A soldier serving overseas far from home was annoyed and
upset when his girl wrote to break off their engagement and
ask for her photograph back.

He went out and collected from his friends all the unwanted
photographs of women that he could find, bundled them all
together, and sent them back with a note saying, “I regret
that I cannot remember which one you are. Please keep your
photo and return the others.”

Oh, Gramma

A young boy went to the store with his grandmother. On the
way home, he looked at the items she had purchased. He found
a package of panty hose and began to sound out the words
“queen size.”

Excited, the boy turned to his grandmother and exclaimed,
“Look, Grandma! You wear the same size as your bed.”

Skim Milk

To help a friend lose weight, I told her that she should
switch to lower-fat foods, including skim milk. When she
said her family would drink only whole milk, I suggested
that she keep their regular container and refill it with
skim milk. This worked for quite a while, until her daughter
asked one morning whether the milk was okay.

“Sure, it’s fine,” my friend answered, fearing she had been
found out. “Why do you ask?”

The daughter explained, “Well, according to the expiration
date, this milk expired two years ago!”

Funny Quotes

Breakfast time…

A wife was making a breakfast of fried eggs for her husband.

Suddenly her husband burst into the kitchen.

“Careful. CAREFUL! Put in some more butter! Oh my goodness!

“You’re cooking too many at once. TOO MANY! Turn them! TURN
THEM NOW! We need more butter. Oh my!

“WHERE are we going to get MORE BUTTER? They’re going to
STICK!

“Careful … CAREFUL! I said be CAREFUL! You NEVER listen to
me when you’re cooking! Never! Turn them! Hurry up! Are you
CRAZY?

“Have you LOST your mind? Don’t forget to salt them. You
know you always forget to salt them. Use the salt. USE THE
SALT! THE SALT!”

The wife stared at him. “What’s wrong with you? You think I
don’t know how to fry a couple of eggs?”

The husband calmly replied, “I wanted to show you what it
feels like when I’m driving.”

Life or Death Issue

There once was a lady who was very concerned about her missing
parrot. Not knowing what to do, she called 911.

“You gotta help me find my parrot!” she said.

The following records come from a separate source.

(* ===== verification/Vtables.v ===== *)
(** * Calls through the tables of functions

    Rust reaches the callbacks through tables of untyped function pointers
    ([callbacks.go]) that lead to C functions ([callbacks_cgo.go]), each of
    which forwards its arguments to the Go function of its name.  The compiler
    checks none of this: the pointers are cast to [any_function_t].  Here are
    the signatures on the three sides, what a call through a pointer does, and
    the agreement between them. *)

From S2P Require Import Prelude GoText Json JsonParse Codec Scalars Types Errors Queries Memory World Iterators Callbacks.

(** ** Signatures *)

Inductive c_type :=
| T_db_t_ptr | T_gas_meter_t_ptr | T_api_t_ptr | T_querier_t_ptr
| T_uint64_t | T_uint64_t_ptr | T_int32_t
| T_U8SliceView | T_UnmanagedVector_ptr | T_GoIter_ptr
| T_IteratorReference | T_IteratorReference_ptr.
#[export] Instance c_type_eq : EqDecision c_type.
Proof. solve_decision. Defined.

(** The parameters of the C functions, as [callbacks_cgo.go] defines them. *)
Definition cgo_signature (f : any_function_t) : list c_type :=
  match f with
  | cGet_cgo =>
    [T_db_t_ptr; T_gas_meter_t_ptr; T_uint64_t_ptr; T_U8SliceView; T_UnmanagedVector_ptr; T_UnmanagedVector_ptr]
  | cSet_cgo =>
    [T_db_t_ptr; T_gas_meter_t_ptr; T_uint64_t_ptr; T_U8SliceView; T_U8SliceView; T_UnmanagedVector_ptr]
  | cDelete_cgo => [T_db_t_ptr; T_gas_meter_t_ptr; T_uint64_t_ptr; T_U8SliceView; T_UnmanagedVector_ptr]
  | cScan_cgo =>
    [T_db_t_ptr; T_gas_meter_t_ptr; T_uint64_t_ptr; T_U8SliceView; T_U8SliceView; T_int32_t;
     T_GoIter_ptr; T_UnmanagedVector_ptr]
  | cNext_cgo =>
    [T_IteratorReference_ptr; T_gas_meter_t_ptr; T_uint64_t_ptr; T_UnmanagedVector_ptr;
     T_UnmanagedVector_ptr; T_UnmanagedVector_ptr]
  | cNextKey_cgo | cNextValue_cgo =>
    [T_IteratorReference_ptr; T_gas_meter_t_ptr; T_uint64_t_ptr; T_UnmanagedVector_ptr; T_UnmanagedVector_ptr]
  | cHumanizeAddress_cgo | cCanonicalizeAddress_cgo =>
    [T_api_t_ptr; T_U8SliceView; T_UnmanagedVector_ptr; T_UnmanagedVector_ptr; T_uint64_t_ptr]
  | cValidateAddress_cgo => [T_api_t_ptr; T_U8SliceView; T_UnmanagedVector_ptr; T_uint64_t_ptr]
  | cQueryExternal_cgo =>
    [T_querier_t_ptr; T_uint64_t; T_uint64_t_ptr; T_U8SliceView; T_UnmanagedVector_ptr; T_UnmanagedVector_ptr]
  end.

(** The parameters of the Go function a C function forwards to. *)
Definition go_signature (f : any_function_t) : list c_type :=
  match f with
  | cNext_cgo =>
    [T_IteratorReference; T_gas_meter_t_ptr; T_uint64_t_ptr; T_UnmanagedVector_ptr;
     T_UnmanagedVector_ptr; T_UnmanagedVector_ptr]
  | cNextKey_cgo | cNextValue_cgo =>
    [T_IteratorReference; T_gas_meter_t_ptr; T_uint64_t_ptr; T_UnmanagedVector_ptr; T_UnmanagedVector_ptr]
  | cGet_cgo =>
    [T_db_t_ptr; T_gas_meter_t_ptr; T_uint64_t_ptr; T_U8SliceView; T_UnmanagedVector_ptr; T_UnmanagedVector_ptr]
  | cSet_cgo =>
    [T_db_t_ptr; T_gas_meter_t_ptr; T_uint64_t_ptr; T_U8SliceView; T_U8SliceView; T_UnmanagedVector_ptr]
  | cDelete_cgo => [T_db_t_ptr; T_gas_meter_t_ptr; T_uint64_t_ptr; T_U8SliceView; T_UnmanagedVector_ptr]
  | cScan_cgo =>
    [T_db_t_ptr; T_gas_meter_t_ptr; T_uint64_t_ptr; T_U8SliceView; T_U8SliceView; T_int32_t;
     T_GoIter_ptr; T_UnmanagedVector_ptr]
  | cHumanizeAddress_cgo | cCanonicalizeAddress_cgo =>
    [T_api_t_ptr; T_U8SliceView; T_UnmanagedVector_ptr; T_UnmanagedVector_ptr; T_uint64_t_ptr]
  | cValidateAddress_cgo => [T_api_t_ptr; T_U8SliceView; T_UnmanagedVector_ptr; T_uint64_t_ptr]
  | cQueryExternal_cgo =>
    [T_querier_t_ptr; T_uint64_t; T_uint64_t_ptr; T_U8SliceView; T_UnmanagedVector_ptr; T_UnmanagedVector_ptr]
  end.

(** The fields of the tables with the types Rust declares for them. *)
Definition DbVtable_fields (t : DbVtable) : list (option any_function_t * list c_type) :=
  [ (read_db t, [T_db_t_ptr; T_gas_meter_t_ptr; T_uint64_t_ptr; T_U8SliceView; T_UnmanagedVector_ptr;
                 T_UnmanagedVector_ptr]);
    (write_db t, [T_db_t_ptr; T_gas_meter_t_ptr; T_uint64_t_ptr; T_U8SliceView; T_U8SliceView;
                  T_UnmanagedVector_ptr]);
    (remove_db t, [T_db_t_ptr; T_gas_meter_t_ptr; T_uint64_t_ptr; T_U8SliceView; T_UnmanagedVector_ptr]);
    (scan_db t, [T_db_t_ptr; T_gas_meter_t_ptr; T_uint64_t_ptr; T_U8SliceView; T_U8SliceView; T_int32_t;
                 T_GoIter_ptr; T_UnmanagedVector_ptr]) ].
Definition IteratorVtable_fields (t : IteratorVtable) : list (option any_function_t * list c_type) :=
  [ (vt_next t, [T_IteratorReference; T_gas_meter_t_ptr; T_uint64_t_ptr; T_UnmanagedVector_ptr;
                 T_UnmanagedVector_ptr; T_UnmanagedVector_ptr]);
    (vt_next_key t, [T_IteratorReference; T_gas_meter_t_ptr; T_uint64_t_ptr; T_UnmanagedVector_ptr;
                     T_UnmanagedVector_ptr]);
    (vt_next_value t, [T_IteratorReference; T_gas_meter_t_ptr; T_uint64_t_ptr; T_UnmanagedVector_ptr;
                       T_UnmanagedVector_ptr]) ].
Definition GoApiVtable_fields (t : GoApiVtable) : list (option any_function_t * list c_type) :=
  [ (humanize_address t, [T_api_t_ptr; T_U8SliceView; T_UnmanagedVector_ptr; T_UnmanagedVector_ptr;
                          T_uint64_t_ptr]);
    (canonicalize_address t, [T_api_t_ptr; T_U8SliceView; T_UnmanagedVector_ptr; T_UnmanagedVector_ptr;
                              T_uint64_t_ptr]);
    (validate_address t, [T_api_t_ptr; T_U8SliceView; T_UnmanagedVector_ptr; T_uint64_t_ptr]) ].
Definition QuerierVtable_fields (t : QuerierVtable) : list (option any_function_t * list c_type) :=
  [ (query_external t, [T_querier_t_ptr; T_uint64_t; T_uint64_t_ptr; T_U8SliceView;
                        T_UnmanagedVector_ptr; T_UnmanagedVector_ptr]) ].

(** A field that is set to a function whose signature, on the given side, is
    the one Rust calls it with. *)
Definition field_agrees (side : any_function_t -> list c_type)
    (fld : option any_function_t * list c_type) : bool :=
  match fst fld with
  | Some f => bool_decide (side f = snd fld)
  | None => false
  end.

(** ** Calls

    The arguments of a call, by the field it goes through; the pointers to
    results are the [outs] of the callback. *)
Inductive c_args :=
| args_read (db : option DBState) (gas_meter : option iface) (key : U8SliceView)
| args_write (db : option DBState) (gas_meter : option iface) (key value : U8SliceView)
| args_remove (db : option DBState) (gas_meter : option iface) (key : U8SliceView)
| args_scan (db : option DBState) (gas_meter : option iface) (start end_ : U8SliceView) (order : Z)
| args_next (iterator : IteratorReference) (gas_meter : option iface)
| args_next_part (iterator : IteratorReference) (gas_meter : option iface)
| args_address (api : option GoAPI) (input : U8SliceView)
| args_validate (api : option GoAPI) (input : U8SliceView)
| args_query (querier : option iface) (gas_limit : Z) (request : U8SliceView).

(** The C functions: each forwards what it is called with.  Arguments the Go
    function does not take are undefined behaviour ([None]).  The iterator
    functions forward the reference as it was passed, although they declare
    it as a pointer. *)
Definition cgo_call {H : Type} `{Host H} `{ErrorTexts} (f : any_function_t) (a : c_args) :
    option (cstate H -> GoError * cstate H) :=
  match f, a with
  | cGet_cgo, args_read ptr gas_meter key => Some (cGet ptr gas_meter key)
  | cSet_cgo, args_write ptr gas_meter key val => Some (cSet ptr gas_meter key val)
  | cDelete_cgo, args_remove ptr gas_meter key => Some (cDelete ptr gas_meter key)
  | cScan_cgo, args_scan ptr gas_meter start end_ order => Some (cScan ptr gas_meter start end_ order)
  | cNext_cgo, args_next ref gas_meter => Some (cNext ref gas_meter)
  | cNextKey_cgo, args_next_part ref gas_meter => Some (cNextKey ref gas_meter)
  | cNextValue_cgo, args_next_part ref gas_meter => Some (cNextValue ref gas_meter)
  | cCanonicalizeAddress_cgo, args_address ptr src => Some (cCanonicalizeAddress ptr src)
  | cHumanizeAddress_cgo, args_address ptr src => Some (cHumanizeAddress ptr src)
  | cValidateAddress_cgo, args_validate ptr src => Some (cValidateAddress ptr src)
  | cQueryExternal_cgo, args_query ptr gas_limit request => Some (cQueryExternal ptr gas_limit request)
  | _, _ => None
  end.

(** The types of the arguments of a call, with those of its out-pointers. *)
Definition args_types (a : c_args) : list c_type :=
  match a with
  | args_read _ _ _ =>
    [T_db_t_ptr; T_gas_meter_t_ptr; T_uint64_t_ptr; T_U8SliceView; T_UnmanagedVector_ptr; T_UnmanagedVector_ptr]
  | args_write _ _ _ _ =>
    [T_db_t_ptr; T_gas_meter_t_ptr; T_uint64_t_ptr; T_U8SliceView; T_U8SliceView; T_UnmanagedVector_ptr]
  | args_remove _ _ _ => [T_db_t_ptr; T_gas_meter_t_ptr; T_uint64_t_ptr; T_U8SliceView; T_UnmanagedVector_ptr]
  | args_scan _ _ _ _ _ =>
    [T_db_t_ptr; T_gas_meter_t_ptr; T_uint64_t_ptr; T_U8SliceView; T_U8SliceView; T_int32_t;
     T_GoIter_ptr; T_UnmanagedVector_ptr]
  | args_next _ _ =>
    [T_IteratorReference; T_gas_meter_t_ptr; T_uint64_t_ptr; T_UnmanagedVector_ptr;
     T_UnmanagedVector_ptr; T_UnmanagedVector_ptr]
  | args_next_part _ _ =>
    [T_IteratorReference; T_gas_meter_t_ptr; T_uint64_t_ptr; T_UnmanagedVector_ptr; T_UnmanagedVector_ptr]
  | args_address _ _ =>
    [T_api_t_ptr; T_U8SliceView; T_UnmanagedVector_ptr; T_UnmanagedVector_ptr; T_uint64_t_ptr]
  | args_validate _ _ => [T_api_t_ptr; T_U8SliceView; T_UnmanagedVector_ptr; T_uint64_t_ptr]
  | args_query _ _ _ =>
    [T_querier_t_ptr; T_uint64_t; T_uint64_t_ptr; T_U8SliceView; T_UnmanagedVector_ptr; T_UnmanagedVector_ptr]
  end.

(** A call is defined exactly when its arguments have the types of the Go
    function behind the pointer. *)
Lemma cgo_call_typed {H : Type} `{Host H} `{ErrorTexts} f a :
  cgo_call (H := H) f a <> None <-> args_types a = go_signature f.
Proof. destruct f, a; cbn; split; first [discriminate | congruence | done]. Qed.

(** ** Properties *)

(** Every field of the four tables is set to the C function of its purpose:
    a call through it, with the arguments Rust passes there, is a call of the
    Go function of that name, and a call with the arguments of another field
    is undefined. *)
Theorem vtables_reach {H : Type} `{Host H} `{ErrorTexts} :
  let through (f : option any_function_t) a :=
    match f with Some f => cgo_call (H := H) f a | None => None end in
  (forall p g k, through (read_db db_vtable) (args_read p g k) = Some (cGet p g k)) /\
  (forall p g k v, through (write_db db_vtable) (args_write p g k v) = Some (cSet p g k v)) /\
  (forall p g k, through (remove_db db_vtable) (args_remove p g k) = Some (cDelete p g k)) /\
  (forall p g a b o, through (scan_db db_vtable) (args_scan p g a b o) = Some (cScan p g a b o)) /\
  (forall r g, through (vt_next iterator_vtable) (args_next r g) = Some (cNext r g)) /\
  (forall r g, through (vt_next_key iterator_vtable) (args_next_part r g) = Some (cNextKey r g)) /\
  (forall r g, through (vt_next_value iterator_vtable) (args_next_part r g) = Some (cNextValue r g)) /\
  (forall p x, through (humanize_address api_vtable) (args_address p x) = Some (cHumanizeAddress p x)) /\
  (forall p x, through (canonicalize_address api_vtable) (args_address p x) =
     Some (cCanonicalizeAddress p x)) /\
  (forall p x, through (validate_address api_vtable) (args_validate p x) = Some (cValidateAddress p x)) /\
  (forall q g x, through (query_external querier_vtable) (args_query q g x) =
     Some (cQueryExternal q g x)) /\
  (forall f a, cgo_call (H := H) f a <> None -> args_types a = go_signature f).
Proof. cbv zeta. split_and!; try reflexivity. intros f a. apply cgo_call_typed. Qed.

(** The signatures on the three sides agree with those Rust declares, but for
    the C functions of the iterators: these are declared with a pointer to
    the reference that both sides pass by value. *)
Theorem vtables_typed :
  let fields := DbVtable_fields db_vtable ++ IteratorVtable_fields iterator_vtable ++
    GoApiVtable_fields api_vtable ++ QuerierVtable_fields querier_vtable in
  forallb (field_agrees go_signature) fields = true /\
  map (field_agrees cgo_signature) fields =
    [true; true; true; true; false; false; false; true; true; true; true].
Proof. split; reflexivity. Qed.
(* ===== verification/StoreSpec.v ===== *)
(** * What a contract sees of its store

    The abstract store: a map of keys to values, a gas counter with a limit,
    and the iterators that are open, each the list of entries it has still to
    deliver.  A contract that uses its store in any way, reading, writing,
    scanning and advancing iterators, gets through the Rust side, the
    callbacks, the frames, the mock store, its gas meter and the B-tree
    exactly what the abstract store gives. *)

From stdpp Require Import sorting.
From S2P Require Import Prelude GoText RustText Json JsonParse Codec Scalars Types Errors Queries Memory MemDB World Mocks Iterators Callbacks Vtables Backend Storage Scans.

(** ** The specification *)

Record store_state := mkStore {
  ss_map : gmap string string;
  ss_used : Z;
  ss_iters : list (list (string * string));
}.

Inductive storage_op :=
| OStore (op : store_op)
| OScan (start end_ : bytes) (order : Z)
| ONext (p : part) (id : Z).
Definition storage_request (op : storage_op) : request :=
  match op with
  | OStore op => request_of op
  | OScan start end_ order => RScan start end_ order
  | ONext p id => part_request p id
  end.

(** The entries of a range, by their keys. *)
Definition key_in_range (start end_ : bytes) (k : string) : bool :=
  key_le (string_of_bytes start) k && match end_ with Some e => key_lt k e | None => true end.
Definition entry_le (a b : string * string) : Prop := key_le (fst a) (fst b) = true.
#[export] Instance entry_le_dec : RelDecision entry_le.
Proof. intros a b. unfold entry_le. apply _. Defined.
Definition range_entries (start end_ : bytes) (m : gmap string string) : list (string * string) :=
  merge_sort entry_le
    (List.filter (fun kv => key_in_range start end_ (fst kv)) (map_to_list m)).
Lemma with_arg_spec {A} cache name arg convert (f : string -> vm_fn H A) w :
  with_cache cache (bind_result (read_arg name (makeView arg)) (fun d =>
    bind_result (mret (convert d)) (fun c => vm_call (f c)))) w =
  (Ret (fst (vm_with cache name arg convert f (w_host w))),
   put_host (snd (vm_with cache name arg convert f (w_host w))) w).
Proof.
  unfold with_cache, vm_with. destruct (cache =? 0); [cbn [fst snd]; by rewrite put_host_same|].
  unfold bind_result. erewrite gbind_eq by apply read_arg_view.
  destruct arg as [d|]; cbn beta iota; [|cbn [fst snd]; by rewrite put_host_same].
  erewrite gbind_eq by reflexivity.
  destruct (convert d) as [e|c]; [cbn [fst snd]; by rewrite put_host_same|].
  rewrite vm_call_eq. by destruct (f c (w_host w)).
Qed.
Lemma with_checksum_spec {A} cache checksum (f : string -> vm_fn H A) w :
  with_checksum cache (makeView checksum) (fun c => vm_call (f c)) w =
  (Ret (fst (vm_with cache "checksum" checksum to_checksum f (w_host w))),
   put_host (snd (vm_with cache "checksum" checksum to_checksum f (w_host w))) w).
Proof. apply (with_arg_spec cache "checksum" checksum to_checksum f w). Qed.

The operator patiently replied, “We can’t help you with that,
ma’am. This number only deals with emergencies.”

But the lady persisted, so the operator told her not to be
concerned.  “The parrot should fly back in a few days.” he said.

Full of desperation, the lady cried, “But you don’t understand!
The only thing he says is ‘Here, kitty, kitty!!!'”

House Fires – Jokes Funny

THIS JUST IN:

The smoke detector industry and the insurance industry are covering up research showing more people are injured every year falling from ladders and stepstools while trying to replace smoke detector batteries than are injured in house fires.